Las bodegas que practican la agricultura ecológica aún no llegan al 1% del total en España, aunque es nuestro pais el líder en superficie y producción de caldos biodinámicos.

La mayoría son establecimientos de carácter mixto, es decir, en parte se dedican a los viñedos y elaboraciones «normales» y el resto está sometido a las normativas europeas que regulan el cultivo ecológico.

Les dejo a continuación algunos enlaces a bodegas ecológicas que han captado mi atención por su originalidad, variedad y compromiso con el entorno.

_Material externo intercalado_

Lemma first_dots_skip b k l :
  Forall (fun c => ~ (c = 46 \/ c = 37)) k -> first_dots b (k ++ l) = first_dots (ends_slash b k) l.
Proof.
  intros H. revert b. induction H as [|c k Hc Hk IH]; intros b; [done|]. cbn [app first_dots].
  assert ((if b then dot_segment (c :: k ++ l) else None) = None) as ->.
  { destruct b; [|done]. destruct (dot_segment _) eqn:E; [|done]. exfalso. apply Hc.
    apply (dot_segment_opens c (k ++ l)). by rewrite E. }
  rewrite IH. unfold ends_slash. rewrite last_cons. by destruct (last k).
Qed.

Lemma first_dots_inside s segs : no_slash s ->
  first_dots false (s ++ join segs) = match segs with [] => None | t :: r => first_dots true (t ++ join r) end.
Proof.
  induction 1 as [|c s Hc _ IH].
  - by destruct segs.
  - cbn [app first_dots]. apply Z.eqb_neq in Hc as ->. exact IH.
Qed.

Fixpoint first_of (segs : list (list Z)) : option Dots :=
  match segs with
  | [] => None
  | s :: r => match dot_segment s with Some d => Some d | None => first_of r end
  end.

Lemma first_dots_segments s segs : no_slash s -> Forall no_slash segs ->
  first_dots true (s ++ join segs) = first_of (s :: segs).
Proof.
  intros Hs H. revert s Hs. induction H as [|t r Ht Hr IH]; intros s Hs; cbn [first_of].
  - cbn [join map concat]. rewrite app_nil_r. destruct Hs as [|c s Hc Hs]; [done|].
    cbn [first_dots]. destruct (dot_segment (c :: s)); [done|]. apply Z.eqb_neq in Hc as ->.
    rewrite <- (app_nil_r s). exact (first_dots_inside s [] Hs).
  - change (match dot_segment t with Some d => Some d | None => first_of r end) with (first_of (t :: r)).
    rewrite <- IH by done. destruct Hs as [|c s Hc Hs].
    + change ([] ++ join (t :: r)) with (47 :: (t ++ join r)). cbn [first_dots].
      change (dot_segment []) with (@None Dots).
      destruct (dot_segment (47 :: t ++ join r)) eqn:E; [|done].
      destruct (dot_segment_opens 47 (t ++ join r)); [by rewrite E|lia|lia].
    + change ((c :: s) ++ join (t :: r)) with (c :: (s ++ join (t :: r))). cbn [first_dots].
      change (c :: (s ++ join (t :: r))) with ((c :: s) ++ join (t :: r)).
      rewrite dot_segment_join by (by constructor). destruct (dot_segment (c :: s)); [done|].
      apply Z.eqb_neq in Hc as ->. by rewrite first_dots_inside.
Qed.

Section Correct.
Context `{MC : Memchr}.

(** What a scan that found [d] first does with the path. *)
Definition outcome (path : list Z) (d : option Dots) : option Cow :=
  match d with
  | None => Some (Borrowed path)
  | Some WithParams => None
  | Some (Segment _) => Owned <$> remove_dot_segments path
  end.

Lemma normalize_loop_first fuel path from :
  (1 <= from)%nat -> (length path - from <= fuel)%nat ->
  normalize_loop fuel path from =
  outcome path (first_dots (bool_decide (path !! (from - 1)%nat = Some 47)) (drop from path)).
Proof.
  revert from. induction fuel as [|fuel IH]; intros from Hf Hfuel; cbn [normalize_loop].
  { by rewrite drop_ge by lia. }
  pose proof (memchr2_spec 46 37 (drop from path)) as Hm.
  destruct (memchr2 46 37 (drop from path)) as [i|]; cbn in Hm.
  2: { rewrite <- (app_nil_r (drop from path)), first_dots_skip by done. done. }
  destruct Hm as [(c & Hc & Hdot) Hbefore]. rewrite lookup_drop in Hc.
  assert (Hdrop : drop from path = take i (drop from path) ++ drop (from + i) path).
  { rewrite <- drop_drop. by rewrite take_drop. }
  rewrite Hdrop, first_dots_skip by done.
  assert (ends_slash (bool_decide (path !! (from - 1)%nat = Some 47)) (take i (drop from path))
          = bool_decide (path !! (from + i - 1)%nat = Some 47)) as ->.
  { unfold ends_slash. rewrite last_lookup, length_take, length_drop.
    apply lookup_lt_Some in Hc as Hlt. rewrite Nat.min_l by lia. destruct i as [|i]; cbn [Nat.pred].
    - cbn [take lookup list_lookup]. by rewrite Nat.add_0_r.
    - rewrite lookup_take_lt, lookup_drop by lia. replace (from + S i - 1)%nat with (from + i)%nat by lia.
      destruct (path !! (from + i)%nat) eqn:E.
      + apply eq_true_iff_eq. rewrite Z.eqb_eq, bool_decide_eq_true. naive_solver.
      + apply lookup_ge_None in E. lia. }
  rewrite (drop_lookup_cons _ _ _ Hc). cbn [first_dots].
  specialize (IH (from + i + 1)%nat ltac:(lia) ltac:(lia)).
  replace (from + i + 1 - 1)%nat with (from + i)%nat in IH by lia. rewrite Hc in IH.
  replace (from + i + 1)%nat with (S (from + i)) in IH |- * by lia.
  assert (bool_decide (Some c = Some 47) = (c =? 47)) as Hb.
  { apply eq_true_iff_eq. rewrite Z.eqb_eq, bool_decide_eq_true. naive_solver. }
  rewrite Hb in IH. rewrite <- (drop_lookup_cons _ _ _ Hc).
  destruct (bool_decide (path !! (from + i - 1)%nat = Some 47)); [|exact IH]. destruct (dot_segment (drop (from + i) path)) as [[n|]|]; [done|done|exact IH].
Qed.

Lemma first_of_spec segs :
  match first_of segs with
  | None => forallb is_plain segs = true /\ existsb has_params segs = false
  | Some WithParams => existsb has_params segs = true
  | Some (Segment _) => forallb is_plain segs = false
  end.
Proof.
  induction segs as [|s r IH]; cbn [first_of forallb existsb]; [done|]. unfold is_plain, has_params in *.
  by destruct (dot_segment s) as [[n|]|].
Qed.

(** The whole of [normalize_path], on the segments of the path. *)
Lemma normalize_path_segments p :
  normalize_path (47 :: p) =
  let segs := path_segments (47 :: p) in
  if existsb has_params segs then None
  else if forallb is_plain segs then Some (Borrowed (47 :: p))
  else Some (Owned (join (rev (resolve segs [])))).
Proof.
  unfold normalize_path. rewrite normalize_loop_first by (cbn; lia). cbn [Nat.sub lookup list_lookup].
  change (drop 1 (47 :: p)) with p. rewrite bool_decide_eq_true_2 by done. cbv zeta.
  pose proof (split_on_join 47 p eq_refl) as Hp. pose proof (split_on_pieces 47 p) as Hns.
  pose proof (remove_loop_resolve (path_segments (47 :: p)) [] (path_segments_no_slash _) (Forall_nil_2 _)) as Hr.
  change (path_segments (47 :: p)) with (split_on 47 p) in *.
  assert (first_dots true p = first_of (split_on 47 p)) as ->.
  { pose proof (split_on_ne 47 p). destruct (split_on 47 p) as [|s r]; [done|]. inversion Hns; subst.
    by apply first_dots_segments. }
  pose proof (first_of_spec (split_on 47 p)) as Hf. destruct (first_of (split_on 47 p)) as [[n|]|]; cbn [outcome].
  - rewrite Hf. unfold remove_dot_segments. change (drop 1 (47 :: p)) with p.
    change (join (rev [])) with (@nil Z) in Hr. rewrite Hr. by destruct (existsb _ _).
  - by rewrite Hf.
  - by destruct Hf as [-> ->].
Qed.

Lemma resolve_plain segs kept :
  existsb has_params segs = false -> Forall (fun s => is_plain s = true) kept ->
  Forall (fun s => is_plain s = true) (resolve segs kept).
Proof.
  revert kept. induction segs as [|s r IH]; intros kept He Hk; cbn [resolve]; [done|].
  cbn [existsb] in He. apply orb_false_iff in He as [Hs He].
  assert (Ht : Forall (fun s => is_plain s = true) (tail kept)) by (by destruct Hk).
  destruct (dot_segment s) as [d|] eqn:E.
  - destruct d as [[|[|n]]|]; destruct r; apply IH; try done; by constructor.
  - apply IH; [done|]. constructor; [|done]. unfold is_plain. by rewrite E.
Qed.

Viña Ijalba, pioneros en La Rioja en la certificación ecológica y protagonistas de la recuperación de cepas autóctonas en peligro de extinción, como la maturana tinta y la maturana blanca. Recuperan terrenos horadados por las graveras y los reutilizan para la extensión de viñedos.

Bodegas Robles, en la zona cordobesa de Montilla, esta bodega de saga familiar parte de un concepto de tierra sostenible para sus finos, y de un proyecto de divulgación realmente atractivo: una viña nos puede amadrinar – no nosotros a ella – y ello nos permite seguir todo su ciclo vital, podarla, recoger sus frutos, estar informados a la distancia de su estado, etc.

Cava Guilera, apenas 10 hectáreas rodeadas del maravilloso paisaje del Penedés, en donde Pere Guilera se especializa en cava de crianza, obteniendo matices profundos que los cavas jóvenes no atesoran.

Bodegas Dionisos, nos propone atender al calendario cósmico para percibir el vínculo entre la viña y los ciclos de la Tierra y el espacio, para conocer los momentos adecuados para las tareas propias del año vitícola; la cura, la poda, la vendimia, la madurez, etc. Un enfoque muy interesante en pleno corazón de Valdepeñas.

Albet i Noya, otra bodega del Penedés con magníficos resultados en su producción ecológica.

Bodegas Luzón, recinto casi centenario en la zona de Jumilla, con una dinámica innovadora que produce una línea de vinos orgánicos muy valorados en el mercado.